EXERCISE AIM: Restate word for word the lines in the listing below, starting at the line containing "destruct (on_catalog _" and ending at the line containing "View)) : View", both included; leave out the rest.

━━━

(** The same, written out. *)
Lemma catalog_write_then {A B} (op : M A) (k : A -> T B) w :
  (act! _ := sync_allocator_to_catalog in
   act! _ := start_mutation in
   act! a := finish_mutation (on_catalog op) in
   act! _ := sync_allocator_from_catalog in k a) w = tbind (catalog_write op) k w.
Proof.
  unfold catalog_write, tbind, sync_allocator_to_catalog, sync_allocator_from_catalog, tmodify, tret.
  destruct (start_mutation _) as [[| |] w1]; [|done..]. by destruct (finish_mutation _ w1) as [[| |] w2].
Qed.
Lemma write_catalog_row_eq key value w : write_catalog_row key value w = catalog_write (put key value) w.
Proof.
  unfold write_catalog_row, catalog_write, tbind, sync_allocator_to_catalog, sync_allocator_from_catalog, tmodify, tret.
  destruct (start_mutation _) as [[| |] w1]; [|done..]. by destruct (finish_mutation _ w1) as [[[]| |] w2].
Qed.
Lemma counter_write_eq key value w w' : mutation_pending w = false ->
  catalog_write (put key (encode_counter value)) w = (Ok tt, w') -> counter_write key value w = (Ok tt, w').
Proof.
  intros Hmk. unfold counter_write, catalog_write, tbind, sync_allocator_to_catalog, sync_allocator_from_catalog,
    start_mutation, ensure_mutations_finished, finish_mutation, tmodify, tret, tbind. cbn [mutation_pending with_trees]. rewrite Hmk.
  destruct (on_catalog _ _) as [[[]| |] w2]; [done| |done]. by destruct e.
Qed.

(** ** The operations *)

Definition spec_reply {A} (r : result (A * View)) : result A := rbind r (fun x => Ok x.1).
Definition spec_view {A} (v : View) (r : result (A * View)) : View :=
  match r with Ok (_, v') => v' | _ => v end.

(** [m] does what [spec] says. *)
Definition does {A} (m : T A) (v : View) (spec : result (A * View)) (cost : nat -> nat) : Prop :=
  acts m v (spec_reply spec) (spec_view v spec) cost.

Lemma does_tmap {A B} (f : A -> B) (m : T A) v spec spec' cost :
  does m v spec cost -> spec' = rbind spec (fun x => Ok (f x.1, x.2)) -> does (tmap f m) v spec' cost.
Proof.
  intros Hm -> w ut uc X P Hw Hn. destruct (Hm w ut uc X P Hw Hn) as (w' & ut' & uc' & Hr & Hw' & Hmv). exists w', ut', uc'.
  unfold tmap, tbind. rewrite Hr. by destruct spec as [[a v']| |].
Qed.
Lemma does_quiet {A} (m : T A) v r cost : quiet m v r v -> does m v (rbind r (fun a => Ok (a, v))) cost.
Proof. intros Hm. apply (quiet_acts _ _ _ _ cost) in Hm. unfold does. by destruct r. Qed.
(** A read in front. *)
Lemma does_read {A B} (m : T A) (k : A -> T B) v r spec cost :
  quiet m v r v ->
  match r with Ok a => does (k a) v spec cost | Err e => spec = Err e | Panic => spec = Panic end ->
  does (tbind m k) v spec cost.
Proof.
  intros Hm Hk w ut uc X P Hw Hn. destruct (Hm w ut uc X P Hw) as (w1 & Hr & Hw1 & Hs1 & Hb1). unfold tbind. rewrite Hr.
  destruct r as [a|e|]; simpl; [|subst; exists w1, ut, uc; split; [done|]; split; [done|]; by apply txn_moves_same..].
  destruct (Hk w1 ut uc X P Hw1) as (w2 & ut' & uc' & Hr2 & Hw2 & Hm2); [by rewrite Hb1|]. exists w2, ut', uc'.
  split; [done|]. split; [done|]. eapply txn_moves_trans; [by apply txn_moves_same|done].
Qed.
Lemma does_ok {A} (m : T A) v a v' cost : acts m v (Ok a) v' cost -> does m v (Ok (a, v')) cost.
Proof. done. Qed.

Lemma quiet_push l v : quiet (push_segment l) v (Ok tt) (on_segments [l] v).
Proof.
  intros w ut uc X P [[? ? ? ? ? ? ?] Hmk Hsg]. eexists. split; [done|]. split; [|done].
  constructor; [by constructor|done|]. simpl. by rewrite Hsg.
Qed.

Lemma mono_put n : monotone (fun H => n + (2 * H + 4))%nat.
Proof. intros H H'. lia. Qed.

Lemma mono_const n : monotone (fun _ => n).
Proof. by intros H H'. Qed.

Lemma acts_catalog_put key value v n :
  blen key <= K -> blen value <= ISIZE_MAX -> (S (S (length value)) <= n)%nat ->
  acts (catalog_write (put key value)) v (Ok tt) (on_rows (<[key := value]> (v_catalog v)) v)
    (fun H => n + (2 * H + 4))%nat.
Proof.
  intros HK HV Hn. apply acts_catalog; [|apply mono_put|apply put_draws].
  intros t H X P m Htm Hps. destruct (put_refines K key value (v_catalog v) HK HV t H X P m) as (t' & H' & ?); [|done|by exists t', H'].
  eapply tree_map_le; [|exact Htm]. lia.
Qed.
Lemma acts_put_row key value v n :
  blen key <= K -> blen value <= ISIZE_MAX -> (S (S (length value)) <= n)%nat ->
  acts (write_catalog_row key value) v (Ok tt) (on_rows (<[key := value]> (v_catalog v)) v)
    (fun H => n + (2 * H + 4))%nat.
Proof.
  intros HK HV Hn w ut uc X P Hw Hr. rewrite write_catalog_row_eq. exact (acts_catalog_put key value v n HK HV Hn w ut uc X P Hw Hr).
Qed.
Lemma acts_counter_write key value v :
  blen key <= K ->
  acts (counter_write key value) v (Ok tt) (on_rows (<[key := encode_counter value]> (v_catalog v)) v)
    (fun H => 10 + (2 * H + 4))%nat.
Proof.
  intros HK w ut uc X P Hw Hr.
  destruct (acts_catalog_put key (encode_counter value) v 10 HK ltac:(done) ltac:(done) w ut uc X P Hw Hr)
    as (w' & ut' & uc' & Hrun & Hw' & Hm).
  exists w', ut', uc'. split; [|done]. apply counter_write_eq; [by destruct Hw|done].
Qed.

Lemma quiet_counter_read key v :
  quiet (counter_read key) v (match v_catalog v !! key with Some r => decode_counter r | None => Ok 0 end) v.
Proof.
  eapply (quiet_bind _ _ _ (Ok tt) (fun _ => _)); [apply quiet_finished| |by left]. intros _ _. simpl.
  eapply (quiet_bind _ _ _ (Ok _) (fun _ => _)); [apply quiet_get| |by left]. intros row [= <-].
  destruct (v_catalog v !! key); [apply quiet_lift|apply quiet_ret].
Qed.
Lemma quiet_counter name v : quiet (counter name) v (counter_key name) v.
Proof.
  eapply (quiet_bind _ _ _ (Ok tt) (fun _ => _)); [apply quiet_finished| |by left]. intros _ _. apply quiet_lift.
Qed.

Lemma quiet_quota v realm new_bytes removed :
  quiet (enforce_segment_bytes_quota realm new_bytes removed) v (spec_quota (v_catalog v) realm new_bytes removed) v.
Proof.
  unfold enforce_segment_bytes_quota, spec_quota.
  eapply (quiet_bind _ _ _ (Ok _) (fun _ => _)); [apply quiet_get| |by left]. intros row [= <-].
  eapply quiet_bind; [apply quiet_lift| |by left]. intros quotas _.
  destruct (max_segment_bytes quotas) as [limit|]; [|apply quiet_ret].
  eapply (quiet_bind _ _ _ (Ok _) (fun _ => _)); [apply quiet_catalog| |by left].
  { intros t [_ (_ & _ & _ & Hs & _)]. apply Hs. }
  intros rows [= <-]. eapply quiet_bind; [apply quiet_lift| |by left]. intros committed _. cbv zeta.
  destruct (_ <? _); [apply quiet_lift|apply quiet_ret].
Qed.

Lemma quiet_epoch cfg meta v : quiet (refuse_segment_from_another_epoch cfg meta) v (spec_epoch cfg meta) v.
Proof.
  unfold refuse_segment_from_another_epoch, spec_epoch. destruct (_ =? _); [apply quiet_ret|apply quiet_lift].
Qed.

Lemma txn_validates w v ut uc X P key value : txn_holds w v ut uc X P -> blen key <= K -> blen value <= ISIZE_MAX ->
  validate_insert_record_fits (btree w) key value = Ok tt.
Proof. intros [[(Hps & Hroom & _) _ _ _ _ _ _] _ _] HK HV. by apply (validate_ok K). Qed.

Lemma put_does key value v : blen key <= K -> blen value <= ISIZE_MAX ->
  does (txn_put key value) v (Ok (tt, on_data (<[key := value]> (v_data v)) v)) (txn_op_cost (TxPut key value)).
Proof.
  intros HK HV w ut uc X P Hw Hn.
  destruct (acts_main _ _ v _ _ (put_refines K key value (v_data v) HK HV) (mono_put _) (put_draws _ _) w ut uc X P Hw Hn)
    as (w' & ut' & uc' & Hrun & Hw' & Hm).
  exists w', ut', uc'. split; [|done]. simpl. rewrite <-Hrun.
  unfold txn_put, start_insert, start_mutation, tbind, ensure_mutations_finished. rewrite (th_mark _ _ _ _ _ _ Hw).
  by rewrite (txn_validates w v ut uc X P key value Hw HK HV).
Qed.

━━━

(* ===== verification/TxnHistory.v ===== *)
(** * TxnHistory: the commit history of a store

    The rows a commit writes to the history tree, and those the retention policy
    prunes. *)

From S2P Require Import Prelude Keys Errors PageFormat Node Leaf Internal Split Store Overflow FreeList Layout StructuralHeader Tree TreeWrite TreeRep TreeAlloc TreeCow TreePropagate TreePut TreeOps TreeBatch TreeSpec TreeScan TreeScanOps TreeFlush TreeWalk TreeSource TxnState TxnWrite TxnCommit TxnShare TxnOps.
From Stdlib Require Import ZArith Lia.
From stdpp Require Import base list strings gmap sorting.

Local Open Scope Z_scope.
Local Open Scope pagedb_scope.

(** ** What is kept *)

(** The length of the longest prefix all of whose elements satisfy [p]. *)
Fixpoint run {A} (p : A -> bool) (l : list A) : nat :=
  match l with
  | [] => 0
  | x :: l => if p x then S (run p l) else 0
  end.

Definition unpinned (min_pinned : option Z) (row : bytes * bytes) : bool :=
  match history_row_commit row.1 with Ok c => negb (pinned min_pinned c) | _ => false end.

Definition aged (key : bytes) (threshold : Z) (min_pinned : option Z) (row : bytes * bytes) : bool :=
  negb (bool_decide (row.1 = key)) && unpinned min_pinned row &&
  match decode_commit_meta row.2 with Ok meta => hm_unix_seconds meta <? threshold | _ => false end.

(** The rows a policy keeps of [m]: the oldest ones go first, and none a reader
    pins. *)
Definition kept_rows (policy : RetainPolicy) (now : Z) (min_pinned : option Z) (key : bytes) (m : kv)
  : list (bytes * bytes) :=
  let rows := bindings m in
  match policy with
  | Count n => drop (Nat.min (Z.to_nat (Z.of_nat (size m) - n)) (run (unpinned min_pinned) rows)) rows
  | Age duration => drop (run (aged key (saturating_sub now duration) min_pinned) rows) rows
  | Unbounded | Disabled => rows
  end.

━━━

EXERCISE RESULT:
  destruct (on_catalog _ _) as [[[]| |] w2]; [done| |done]. by destruct e.
Qed.

(** ** The operations *)

Definition spec_reply {A} (r : result (A * View)) : result A := rbind r (fun x => Ok x.1).
Definition spec_view {A} (v : View) (r : result (A * View)) : View :=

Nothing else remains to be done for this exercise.